Technical Abstract: Fecal egg count (FEC) is used to identify and quantify gastrointestinal parasite infestations. However, FEC values are not distributed normally, and a small percentage of the herd is responsible for a majority of parasite transmission. Non-normality is a possible source of error when (co)variance components and genetic parameters are estimated. Logarithmic transformations have been used for these data before analysis. A total of 6,378 FEC measures were determined for 409 animals between 1992 and 2003 from Beltsville Agricultural Research Center Wye Angus herd.
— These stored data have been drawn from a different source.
(* ===== verification/CompactionLaws.v ===== *)
(** * CompactionLaws: what a compaction rule keeps true

    The destination of a rule holds the aggregate of every closed bucket of its
    source, and the rule the aggregate of the open one: every operation on the
    source that is passed on keeps this true. *)

From stdpp Require Import strings pretty sorting functions.
From S2P Require Import Prelude Float64 Types Slice Content ChunkOps Elf64 Log10Ref TimeSeriesChunk ChunkSearch SeriesIterator Rounding.
From S2P Require Import TimeSeries SeriesLaws SeriesReads SeriesWrites Aggregators AggregateIterator AggregateLaws AggregateColumns.
From S2P Require Import Compaction.

(** ** The buckets of a rule *)

(** Timestamps far from the end of the 64-bit range. *)
Definition early (ts : Timestamp) : Prop := 0 <= ts <= TIME_BOUND.

Definition rule_grid (r : CompactionRule) : Prop := grid_ok (cr_bucket_duration r) (align_timestamp r).

Section Grid.

Context (r : CompactionRule).
Hypothesis Hgrid : rule_grid r.

#[local] Abbreviation d := (cr_bucket_duration r).
#[local] Abbreviation align := (align_timestamp r).
#[local] Abbreviation start := (rule_bucket_start r).
#[local] Abbreviation index := (bucket_of d align).

Lemma start_spec ts : 0 <= ts <= 2 ^ 62 -> start ts = Z.max 0 (start_of d align (index ts)).
Proof. intros Hts. unfold rule_bucket_start, calc_bucket_start. rewrite bucket_start_spec by (done || lia). done. Qed.

Lemma start_le ts : early ts -> 0 <= start ts <= ts.
Proof.
  intros Hts. rewrite start_spec by (unfold early, TIME_BOUND in *; lia). pose proof (start_of_bucket d align Hgrid ts). unfold early in *. lia.
Qed.

(** The first bucket may start before the epoch: it is then shorter. *)
Lemma end_spec ts : early ts -> bucket_end r (start ts) = start_of d align (index ts + 1).
Proof.
  intros Hts. pose proof (start_le ts Hts) as Hs. destruct Hgrid as [Hd Ha]. unfold early, TIME_BOUND in *.
  pose proof (start_of_bucket d align Hgrid ts) as Hb. unfold bucket_end, sat_add_unsigned.
  assert (sat_i64 (start ts + d) = start ts + d) as -> by (unfold sat_i64, i64_MIN, i64_MAX; lia).
  rewrite (start_spec (start ts + d)) by lia.
  assert (index (start ts + d) = index ts + 1) as ->.
  { apply (bucket_of_unique d align Hgrid). rewrite start_spec by lia. unfold start_of in *. lia. }
  unfold start_of in *. lia.
Qed.

Lemma end_gt ts : early ts -> ts < bucket_end r (start ts) <= 2 ^ 62.
Proof.
  intros Hts. rewrite end_spec by done. pose proof (start_of_bucket d align Hgrid ts) as Hb.
  destruct Hgrid as [Hd Ha]. unfold early, TIME_BOUND in *. unfold start_of in *. lia.
Qed.

Lemma start_eq ts u : early ts -> early u -> start u = start ts <-> start ts <= u < bucket_end r (start ts).
Proof.
  intros Hts Hu. pose proof (start_le u Hu). pose proof (end_gt u Hu). split.
  - intros <-. lia.
  - intros [H1 H2]. rewrite end_spec in H2 by done. pose proof (start_of_bucket d align Hgrid u) as Hbu.
    pose proof (start_of_bucket d align Hgrid ts) as Hb. destruct Hgrid as [Hd Ha]. unfold early, TIME_BOUND in *.
    rewrite !start_spec in * by lia. pose proof (bucket_of_unique d align Hgrid u (index ts)) as Hq.
    unfold start_of in *. destruct (Z.lt_ge_cases u (align + d * index ts)) as [Hlt|Hge]; [lia|].
    rewrite Hq by lia. done.
Qed.

Lemma start_mono ts u : early ts -> early u -> ts <= u -> start ts <= start u.
Proof.
  intros Hts Hu Hle. rewrite !start_spec by (unfold early, TIME_BOUND in *; lia).
  pose proof (bucket_of_mono d align Hgrid ts u Hle). destruct Hgrid as [Hd _]. unfold start_of. nia.
Qed.

Lemma start_idem ts : early ts -> start (start ts) = start ts.
Proof.
  intros Hts. pose proof (start_le ts Hts). pose proof (end_gt ts Hts). apply start_eq; [done|unfold early in *; lia|lia].
Qed.

(** The next bucket starts where one ends. *)
Lemma start_next ts u : early ts -> early u -> start ts < start u -> bucket_end r (start ts) <= start u.
Proof.
  intros Hts Hu Hlt. destruct (Z.le_gt_cases (bucket_end r (start ts)) (start u)) as [|Hgt]; [done|]. exfalso.
  pose proof (start_le u Hu). assert (start (start u) = start ts) as He by (apply start_eq; [done|unfold early in *; lia|lia]).
  rewrite start_idem in He by done. lia.
Qed.

Definition bucket (s : Timestamp) (l : list Sample) : list Sample := List.filter (fun x => start (timestamp x) =? s) l.

Definition all_early (l : list Sample) : Prop := Forall (fun x => early (timestamp x)) l.

(** Reading the span of a bucket gives its samples. *)
Lemma select_bucket ts l : early ts -> all_early l ->
  select (start ts) (wrap_i64 (bucket_end r (start ts) - 1)) l = bucket (start ts) l.
Proof.
  intros Hts Hl. pose proof (end_gt ts Hts). pose proof (start_le ts Hts). rewrite wrap_i64_id by (unfold early, TIME_BOUND in *; ilia).
  unfold select, bucket. apply filter_ext_in. intros x Hx%list_elem_of_In. unfold all_early in Hl. rewrite Forall_forall in Hl.
  specialize (Hl x Hx). pose proof (start_eq ts (timestamp x) Hts Hl). unfold in_range.
  destruct (Z.eqb_spec (start (timestamp x)) (start ts)); lia.
Qed.

Lemma bucket_app s a b : bucket s (a ++ b) = bucket s a ++ bucket s b.
Proof. unfold bucket. apply List.filter_app. Qed.

End Grid.

#[global] Arguments bucket : simpl never.

(** ** The aggregate of a bucket *)

Lemma aggregate_samples_spec a ss : aggregate_samples a ss = (took a ss, feed_all a ss).
Proof.
  unfold aggregate_samples. enough (forall has, fold_left (fun st s => let '(has, a) := st in
    let '(ok, a) := agg_update a (timestamp s) (value s) in (has || ok, a)) ss (has, a) = (has || took a ss, feed_all a ss)) as E by apply E.
  revert a. induction ss as [|s ss IH]; intros a has; cbn [fold_left took]; [by rewrite orb_false_r|].
  destruct (agg_update a (timestamp s) (value s)) as [ok a'] eqn:E. rewrite feed_all_cons.
  assert (feed_one a s = a') as -> by (unfold feed_one; by rewrite E). rewrite IH. cbn [fst]. by rewrite orb_assoc.
Qed.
In this study, original data were transformed using various strategies: log transformation, an extension of the Box-Cox transformation using lambda parameter estimated by maximum likelihood (ML), and different values for lambda parameter (1; 0.5; -0.5 and -1) to approach normality and to estimate (co)variance components. Transformation of bovine FEC data utilizing the lambda parameter estimated by ML was effective in reducing the coefficients of asymmetry and kurtosis for all the variables studied, which improved estimates of variance components. These results indicate that after transforming data by the Box-Cox procedure using lambda parameter estimated by ML the genetic parameters may be more exact. As a result, the estimated heritability of FEC indicates the feasibility of obtaining genetic gain through selection.